So the Little Red Hen crushed the wheat to make flour (gesture).
(describe making the cake using the ingredients and gestures found in class)
The Little Red Hen tidied everything with her chicks.
In the oven, the cake was baking…
and it began to smell delicious!
The smell of the cake escaped from the oven. It stretched like this, twisted like this (hand gestures). The smell wandered around the kitchen and then slipped out the window.
It passed under the pig’s snout:
“Oink oink, that smells good!” said the pig (pig gesture). And he tried to find where the smell came from… he trotted to the kitchen window and placed his snout on the sill.
The smell stretched and twisted and continued on its way. It passed under the duck’s beak:
“Quack quack, that smells good!” said the duck (duck gesture). He looked for where the smell came from and waddled to the window, jumped onto the pig’s back, and stretched his beak into the kitchen.

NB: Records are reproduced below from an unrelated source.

(** The general path. *)
Lemma squashNonConsecutiveCommits_result w :
  sel ≠ [] →
  objects (repo w) = objs0 → tip (repo w) = Some t0 →
  wp (squashNonConsecutiveCommits faults (hash <$> sel) msg)
     (λ o w', o = Ok tt → squashed (repo w') ∧ HEAD (repo w') = HEAD (repo w)) w.
Proof.
  intros Hsel Hobjs Htip.
  assert (∃ sel' oldest, sel = sel' ++ [oldest]) as (sel' & oldest & Hlast).
  { destruct sel as [|x l _] using rev_ind; [done|eauto]. }
  assert (∃ s sel1, sel = s :: sel1) as (s & sel1 & Hfirst).
  { destruct sel; [done|eauto]. }
  set (cur := HEAD (repo w)).
  set (Q := λ (o : Outcome unit) w', o = Ok tt → squashed (repo w') ∧ HEAD (repo w') = cur).
  set (TA := concat (patch <$> reverse (a :: anc))).
  set (new := λ c : Commit, hash c ∉ hash <$> objs0).
  assert (∀ e w1, Q (Throw e) w1) as Hfail by (by intros e w1 [=]).
  unfold squashNonConsecutiveCommits.
  rewrite (last_selected _ _ _ Hlast). simpl template.
  replace (head (hash <$> sel)) with (Some (hash s)) by (by rewrite Hfirst).
  apply wp_bind, wp_gateway_cases; [intros; apply Hfail|].
  intros currentBranch r1 [= <- <-]. fold cur.
  apply wp_bind, wp_Date_now. wp_log.
  apply wp_bind, wp_gateway_cases; [intros; apply Hfail|].
  wp_norm. intros log r1 Hlog. pose proof (sem_log_repo _ _ _ _ Hlog) as ->.
  assert (log = later ++ sel ++ a :: anc) as ->.
  { revert Hlog. unfold sem_log. rewrite Htip, Hobjs, Hchain. by intros [= <-]. }
  clear Hlog. rewrite (chain_later _ _ Hfirst).
  do 3 wp_log.
  match goal with |- context [git_checkout_b faults ?b] => set (temp := b) end.
  apply wp_bind, wp_gateway_cases; [intros; apply Hfail|].
  wp_norm. intros [] r2 (_ & Hobj2 & _)%sem_checkout_new_spec.
  assert (grown_from objs0 (objects r2)) as Hg2
    by (rewrite Hobj2, Hobjs; apply grown_from_refl).
  clear Hobj2.
  set (handler := λ error : Error,
     console_log (nl +:+ "❌ Error: Squash failed!");;
     console_log "🧹 Cleaning up...";;
     console_log ("  Switching back to " +:+ cur);;
     git_checkout faults cur;;
     stdout_write ("  Removing temporary branch " +:+ temp +:+ "... ");;
     suppress (git_branch_D faults temp);;
     console_log "✓";; throw error).
  (* the handler ends with an error *)
  assert (∀ e w1, wp (handler e) Q w1) as Hh.
  { intros e w1. unfold handler. do 3 wp_log.
    apply wp_bind, wp_gateway_cases; [intros; apply Hfail|].
    wp_norm. intros [] r3 _. wp_write.
    apply wp_bind, wp_suppress, wp_gateway_cases.
    - intros m. wp_log. apply wp_throw, Hfail.
    - wp_norm. intros [] r4 _. wp_log. apply wp_throw, Hfail. }
  apply wp_try. fold handler.
  wp_log. apply wp_bind, wp_slice_of_Some. wp_log.
  (* the temporary branch is put on the parent of the oldest selected commit *)
  apply wp_bind, wp_gateway_cases; [intros; apply Hh|].
  wp_norm.
  intros [] r3 (Hobj3 & Hhist3 & Hidx3 & _)%(reset_to_anchor _ _ _ _ _ _ Hlast Hg2).
  wp_log.
  (* the selected commits are applied, oldest first *)
  apply wp_bind, (wp_for_of (λ done w1,
    grown_from objs0 (objects (repo w1))
    ∧ tip_tree (repo w1) = TA ++ concat (patch <$> take (length done) (reverse sel))
    ∧ index (repo w1) = tip_tree (repo w1))).
  { wp_norm. split_and!.
    - by rewrite Hobj3.
    - rewrite tip_tree_history, Hhist3. simpl. by rewrite app_nil_r.
    - by rewrite tip_tree_history, Hhist3. }
  { intros done x rest w1 Hsplit (Hg & Htree & Hidx). wp_write.
    rewrite <-fmap_reverse in Hsplit.
    apply fmap_split in Hsplit as (dc & xc & rc & Hrev & -> & ->).
    destruct (take_done hash _ _ _ _ Hrev) as [Hdc Hdc'].
    apply wp_bind, wp_gateway_cases; [intros; apply Hh|].
    wp_norm.
    intros [] r' (src & c & Hsrc & Hc & _ & _ & Hpatch & Hobj & Hhist & Hidx' & _)%sem_cherry_pick_spec.
    apply wp_console_log. wp_norm.
    rewrite (grown_find_chain _ xc Hg) in Hsrc.
    2:{ rewrite !elem_of_app. right. left. apply elem_of_reverse. rewrite Hrev.
        apply elem_of_app. right. by left. }
    injection Hsrc as <-.
    assert (tip_tree r' = tip_tree (repo w1) ++ patch xc) as Htree'.
    { by rewrite !tip_tree_history, Hhist, tree_of_cons, Hpatch. }
    split_and!.
    - rewrite Hobj. by apply grown_from_fresh.
    - rewrite Htree', Htree, Hdc, Hdc', fmap_app, concat_app, <-app_assoc. simpl.
      by rewrite app_nil_r.
    - by rewrite Hidx', Htree'. }
  intros w4 (Hg4 & Htree4 & Hidx4).
  rewrite take_ge in Htree4 by (by rewrite !length_reverse, length_fmap).
  wp_log. apply wp_bind, wp_slice_of_Some. wp_log.
  (* the squashed commit is created on the temporary branch *)
  apply wp_bind, wp_gateway_cases; [intros; apply Hh|].
  wp_norm.
  intros [] r5 (Hobj5 & Hhist5 & Hidx5 & _)%(reset_to_anchor _ _ _ _ _ _ Hlast Hg4).
  wp_write.
  apply wp_bind, wp_git_commit; [intros; apply Hh|].
  wp_norm.
  intros [] r6 (c1 & Hc1 & Hmsg1 & Hpatch1 & Hobj6 & Hhist6 & _)%sem_commit_spec.
  assert (patch c1 = concat (patch <$> reverse sel)) as HP1.
  { rewrite Hpatch1, Hidx5, Hidx4, Htree4, tip_tree_history, Hhist5.
    fold TA. by rewrite drop_app_length. }
  assert (grown_from objs0 (objects r6)) as Hg6.
  { rewrite Hobj6. apply grown_from_fresh; [by rewrite Hobj5|done]. }
  assert (find_commit (hash c1) (objects r6) = Some c1) as Hfind1.
  { rewrite Hobj6. apply find_commit_newest. }
  apply history_tip in Hhist6.
  clear Hobj5 Hhist5 Hidx5 Hpatch1 Hc1 Hobj6 Hg4 Htree4 Hidx4.
  wp_log.
  apply wp_bind, wp_gateway_cases; [intros; apply Hh|].
  wp_norm. intros nc r7 [-> Htip7]%sem_revparse_head_spec.
  assert (nc = hash c1) as -> by congruence.
  do 3 wp_log.
  (* back on the original branch *)
  apply wp_bind, wp_gateway_cases; [intros; apply Hh|].
  wp_norm. intros [] r8 (t & _ & Hobj8 & _ & Hhd8 & _)%sem_checkout_spec.
  rewrite <-Hobj8 in Hg6, Hfind1. clear Hobj8 Htip7 Hhist6.
  apply wp_bind, wp_slice_of_Some. wp_log.
  apply wp_bind, wp_gateway_cases; [intros; apply Hh|].
  wp_norm.
  intros [] r9 (Hobj9 & Hhist9 & _ & [Hhd9 _])%(reset_to_anchor _ _ _ _ _ _ Hlast Hg6).
  rewrite <-Hobj9 in Hg6, Hfind1. rewrite Hhd8 in Hhd9. clear Hobj9 Hhd8.
  wp_write.
  apply wp_bind, wp_gateway_cases; [intros; apply Hh|].
  wp_norm.
  intros [] r10 (src & c2 & Hsrc & Hc2 & _ & Hmsg2 & Hpatch2 & Hobj10 & Hhist10 & _ & [Hhd10 _])%sem_cherry_pick_spec.
  rewrite Hfind1 in Hsrc. injection Hsrc as <-.
  assert (new c2) as Hnew2 by (by eapply grown_from_new).
  assert (grown_from objs0 (objects r10)) as Hg10.
  { rewrite Hobj10. by apply grown_from_fresh. }
  rewrite Hhist9 in Hhist10. rewrite Hhd9 in Hhd10. rewrite Hmsg1 in Hmsg2. rewrite HP1 in Hpatch2.
  clear Hfind1 Hg6 Hhist9 Hhd9 Hobj10 Hc2 Hmsg1 HP1.
  wp_log.
  (* the end of the run, once the later commits are back *)
  assert (∀ w9,
            HEAD (repo w9) = cur →
            (∃ l', history (repo w9) = l' ++ c2 :: a :: anc
                   ∧ Forall2 same_content l' later ∧ Forall new l') →
            wp (console_log (nl +:+ "🧹 Phase 5: Cleanup");;
                stdout_write ("  Removing temporary branch " +:+ temp +:+ "... ");;
                git_branch_D faults temp;; console_log "✓")
               (λ o w', match o with
                        | Throw e => wp (handler e) Q w'
                        | _ => Q o w'
                        end) w9) as Hend.
  { intros w9 Hhd (l' & Hhist & Hsame & Hnew). wp_log. wp_write.
    apply wp_bind, wp_gateway_cases; [intros; apply Hh|].
    wp_norm. intros [] r11 (_ & Hhd11 & Hhist11)%sem_branch_delete_spec.
    cbn [repo] in Hhd11, Hhist11.
    apply wp_console_log. intros _. wp_norm. split; [|congruence].
    exists l', c2. rewrite Hhist11. split_and!; [done..|by constructor|done|done]. }
  apply wp_bind, wp_when.
  destruct (bool_decide (0 < length (later_entry <$> later))) eqn:Hlen.
  - wp_log.
    apply (wp_for_of (λ done w1,
      grown_from objs0 (objects (repo w1)) ∧ HEAD (repo w1) = cur
      ∧ ∃ l', history (repo w1) = l' ++ c2 :: a :: anc
              ∧ Forall2 same_content l' (reverse (take (length done) (reverse later)))
              ∧ Forall new l')).
    + wp_norm. split_and!; [done..|]. exists []. split_and!; [done|constructor|constructor].
    + intros done x rest w1 Hsplit (Hg & Hhd & l' & Hhist & Hsame & Hnew). wp_write.
      rewrite <-fmap_reverse in Hsplit.
      apply fmap_split in Hsplit as (dc & xc & rc & Hrev & -> & ->).
      destruct (take_done later_entry _ _ _ _ Hrev) as [Hdc Hdc'].
      apply wp_bind, wp_gateway_cases; [intros; apply Hh|].
      wp_norm.
      intros [] r' (src & c & Hsrc & Hc & Hdate & Hmsg & Hpatch & Hobj & Hhist' & _ & [Hhd' _])%sem_cherry_pick_spec.
      apply wp_console_log. wp_norm.
      simpl in Hsrc. rewrite (grown_find_chain _ xc Hg) in Hsrc.
      2:{ rewrite !elem_of_app. left. apply elem_of_reverse. rewrite Hrev.
          apply elem_of_app. right. by left. }
      injection Hsrc as <-.
      split_and!.
      * rewrite Hobj. by apply grown_from_fresh.
      * congruence.
      * exists (c :: l'). rewrite Hhist', Hhist, Hdc', reverse_app. simpl.
        rewrite Hdc in Hsame. split_and!; [done| |].
        -- by constructor.
        -- constructor; [by eapply grown_from_new|done].
    + intros w9 (_ & Hhd & l' & Hhist & Hsame & Hnew). apply Hend; [done|].
      exists l'. split_and!; [done| |done].
      rewrite take_ge, reverse_involutive in Hsame; [done|].
      by rewrite !length_reverse, length_fmap.
  - wp_norm. apply Hend; [done|]. exists [].
    assert (later = []) as Hnil.
    { apply bool_decide_eq_false in Hlen. rewrite length_fmap in Hlen.
      destruct later; [done|simpl in Hlen; lia]. }
    rewrite Hnil. split_and!; [done|constructor|constructor].
Qed.

(** The orchestrator, on either path. *)
Lemma squashCommits_result w :
  sel ≠ [] →
  objects (repo w) = objs0 → tip (repo w) = Some t0 →
  (files (repo w) = [] → index (repo w) = tip_tree (repo w)) →
  wp (squashCommits faults (hash <$> sel) msg false)
     (λ o w', o = Ok tt → squashed (repo w') ∧ HEAD (repo w') = HEAD (repo w)) w.
Proof.
  intros Hsel Hobjs Htip Hclean.
  set (cur := HEAD (repo w)).
  set (Q := λ (o : Outcome unit) w', o = Ok tt → squashed (repo w') ∧ HEAD (repo w') = cur).
  set (handler := (λ error : Error,
     console_error ("Error during squash: " +:+ error_message error);;
     process_exit 1) : Error → M unit).
  assert (∀ e w1, wp (handler e) Q w1) as Hh.
  { intros e w1. unfold handler. apply wp_bind, wp_console_error. by intros [=]. }
  unfold squashCommits. apply wp_try. fold handler.
  apply wp_bind, wp_gateway_cases; [intros; apply Hh|].
  intros status r0 [= <- <-]. wp_norm. cbv iota.
  set (dirty := bool_decide (0 < length (files (repo w)))).
  (* after the path *)
  assert (∀ w2, squashed (repo w2) → HEAD (repo w2) = cur →
            wp (when dirty (git_stash_pop faults);;
                console_log (nl +:+ "✨ Successfully squashed commits!"))
               (λ o w', match o with
                        | Throw e => wp (handler e) Q w'
                        | _ => Q o w'
                        end) w2) as Hpost.
  { intros w2 Hsq Hhd. apply wp_bind, wp_when. destruct dirty.
    - apply wp_gateway_cases; [intros; apply Hh|].
      wp_norm. intros [] r3 (_ & Hhd3 & Hhist3)%sem_stash_pop_spec.
      apply wp_console_log. intros _. wp_norm. split; [|congruence].
      destruct Hsq as (l' & c & Hhist & Hrest). exists l', c. by rewrite Hhist3.
    - apply wp_console_log. by intros _. }
  (* once the uncommitted changes are out of the way *)
  assert (∀ w1, objects (repo w1) = objs0 → tip (repo w1) = Some t0 →
            HEAD (repo w1) = cur → index (repo w1) = tip_tree (repo w1) →
            wp (useSimpleApproach <- areCommitsLatestAndConsecutive faults (hash <$> sel);;
                (if useSimpleApproach
                 then squashLatestCommits faults (hash <$> sel) msg
                 else
                   console_log (nl +:+ "🔄 Using advanced squash approach (non-consecutive or non-latest commits)...");;
                   squashNonConsecutiveCommits faults (hash <$> sel) msg);;
                when dirty (git_stash_pop faults);;
                console_log (nl +:+ "✨ Successfully squashed commits!"))
               (λ o w', match o with
                        | Throw e => wp (handler e) Q w'
                        | _ => Q o w'
                        end) w1) as Hrest.
  { intros w1 Hobj1 Htip1 Hhd1 Hidx1.
    apply wp_bind. unfold areCommitsLatestAndConsecutive.
    apply wp_bind, wp_gateway_cases; [intros; apply Hh|].
    wp_norm. intros log r Hlog. pose proof (sem_log_repo _ _ _ _ Hlog) as ->.
    assert (log = take (length (hash <$> sel)) (later ++ sel ++ a :: anc)) as ->.
    { revert Hlog. unfold sem_log. rewrite Htip1, Hobj1, Hchain. by intros [= <-]. }
    clear Hlog. apply wp_ret. rewrite fmap_take.
    destruct (isLatestAndConsecutive _ _) eqn:Hb.
    - apply top_selection in Hb; [|apply chain_NoDup|done].
      apply wp_bind. eapply wp_mono; [by apply squashLatestCommits_result|].
      wp_norm. intros [[]|e|c] w2 H2; [|apply Hh|by intros [=]].
      destruct (H2 eq_refl) as [Hsq Hhd2]. apply Hpost; [done|congruence].
    - apply wp_bind. wp_log.
      eapply wp_mono; [by apply squashNonConsecutiveCommits_result|].
      wp_norm. intros [[]|e|c] w2 H2; [|apply Hh|by intros [=]].
      destruct (H2 eq_refl) as [Hsq Hhd2]. apply Hpost; [done|congruence]. }
  apply wp_bind, wp_when. fold dirty. destruct dirty eqn:Hdirty.
  - wp_log. apply wp_gateway_cases; [intros; apply Hh|].
    wp_norm. intros [] r1 [= <-]. by apply Hrest.
  - apply Hrest; try done. apply Hclean.
    apply bool_decide_eq_false in Hdirty. destruct (files (repo w)); [done|simpl in Hdirty; lia].
Qed.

But the smell stretched and twisted and continued on its way.
It passed under the nose of the cat, who was sleeping in the sun. The cat opened one eye:
“Meow, that smells good!” said the cat (cat gesture). He looked for where the smell came from and, tail in the air, walked to the window. He jumped onto the windowsill and stretched his nose inside the kitchen.

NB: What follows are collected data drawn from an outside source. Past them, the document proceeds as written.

(** The import loop fills the structure at [p] cell by cell; it stops with
    -EFAULT at the first source cell that is not mapped and with -EINVAL at
    the first value that does not resolve to a valid identifier. *)
Lemma from_user_loop_spec p grouplist : forall fuel i s g,
  k_objs s !! p = Some g -> group_info_wf g -> 0 <= i <= ngroups g ->
  (Z.to_nat (ngroups g - i) < fuel)%nat ->
  exists r g',
    from_user_loop fuel p grouplist (ngroups g) i s = Done (r, set_objs (insert p g') s) /\
    group_info_wf g' /\ same_frame g g' /\
    (forall j, 0 <= j < i -> cell_of g' j = cell_of g j) /\
    ((r = 0 /\
      forall j, i <= j < ngroups g ->
        exists v, k_user s !! (grouplist + j) = Some v /\
                  gid_valid (make_kgid v) = true /\ cell_of g' j = make_kgid v) \/
     ((r = - EFAULT \/ r = - EINVAL) /\
      exists j, i <= j < ngroups g /\
        (k_user s !! (grouplist + j) = None \/
         exists v, k_user s !! (grouplist + j) = Some v /\
                   gid_valid (make_kgid v) = false))).
Proof.
  induction fuel as [|fuel IH]; intros i s g Hg Hwf Hi Hfuel; [lia|].
  pose proof (wf_count _ Hwf) as Hc. unfold INT_MAX in Hc.
  assert (set_objs (insert p g) s = s) as Hsame.
  { apply set_objs_id. now apply insert_id. }
  simpl. rewrite to_uint_id by (unfold UINT_MOD; lia).
  destruct (Z.ltb_spec i (ngroups g)) as [Hlt|Hge].
  - rewrite (kbind_done _ _ s (k_user s !! (grouplist + i)) s eq_refl).
    destruct (k_user s !! (grouplist + i)) as [v|] eqn:Hcell.
    + destruct (gid_valid (make_kgid v)) eqn:Hvalid; simpl.
      * rewrite (kbind_done _ _ s g s (load_eq p g s Hg)).
        destruct (GROUP_AT_set_full g i (make_kgid v) Hwf ltac:(lia))
          as (g1 & Hset & Hwf1 & Hfr1 & _ & Hc1).
        rewrite (kbind_done _ _ s g1 s); [|unfold lift; now rewrite Hset].
        rewrite (kbind_done _ _ s tt _ (store_eq p g g1 s Hg)).
        rewrite to_int_id by (unfold INT_MAX; lia).
        pose proof Hfr1 as (_ & Hn1 & _).
        set (s1 := set_objs (insert p g1) s).
        destruct (IH (i + 1) s1 g1) as (r & g' & Hrun & Hwf' & Hfr' & Hkeep & Hres);
          try assumption; try (rewrite Hn1; lia).
        { apply lookup_insert_eq. }
        rewrite Hn1 in Hrun, Hres.
        exists r, g'. split.
        { rewrite Hrun. f_equal. f_equal. unfold s1, set_objs. simpl.
          now rewrite insert_insert_eq. }
        split; [exact Hwf'|]. split; [eapply same_frame_trans; eassumption|].
        split.
        { intros j Hj. rewrite Hkeep by lia. rewrite Hc1 by lia.
          destruct (Z.eqb_spec j i); [lia | reflexivity]. }
        destruct Hres as [[-> Hall] | [Hr Hbad]]; [left | right].
        -- split; [reflexivity|]. intros j Hj.
           destruct (Z.eq_dec j i) as [->|Hji].
           ++ exists v. split; [exact Hcell|]. split; [exact Hvalid|].
              rewrite Hkeep by lia. rewrite Hc1 by lia. now rewrite Z.eqb_refl.
           ++ apply Hall. lia.
        -- split; [exact Hr|]. destruct Hbad as (j & Hj & Hjbad).
           exists j. split; [lia | exact Hjbad].
      * exists (- EINVAL), g. rewrite Hsame. split; [reflexivity|].
        split; [exact Hwf|]. split; [apply same_frame_refl|]. split; [reflexivity|].
        right. split; [now right|]. exists i. split; [lia|]. right. eauto.
    + exists (- EFAULT), g. rewrite Hsame. split; [reflexivity|].
      split; [exact Hwf|]. split; [apply same_frame_refl|]. split; [reflexivity|].
      right. split; [now left|]. exists i. split; [lia|]. now left.
  - exists 0, g. rewrite Hsame. split; [reflexivity|].
    split; [exact Hwf|]. split; [apply same_frame_refl|]. split; [reflexivity|].
    left. split; [reflexivity|]. intros j Hj. lia.
Qed.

The Little Red Hen pretended she had not seen them.
The oven alarm rang: Ding!
And the Little Red Hen took the cake out of the oven and placed it on the table.
The smell now filled the whole kitchen.
The little chicks jumped onto the chairs around the table, and the Little Red Hen looked at them:
“Who wants to eat this delicious cake?
— Oink oink! Me! says the pig.
— Quack quack! Me! says the duck.
— Meow! Me! says the cat.
— Cluck cluck cluck! No, no, no! You didn’t help me make it, so you won’t help me eat it! I will eat it myself, with my little chicks!”
With her big knife, she cut four slices in the crispy crust of the cake.
Mmm, in their beaks it was soft, warm, and fragrant… Yum!
That day, the Little Red Hen and her chicks had a wonderful feast!
A little red hen here, a big cake there, and that is where my story ends…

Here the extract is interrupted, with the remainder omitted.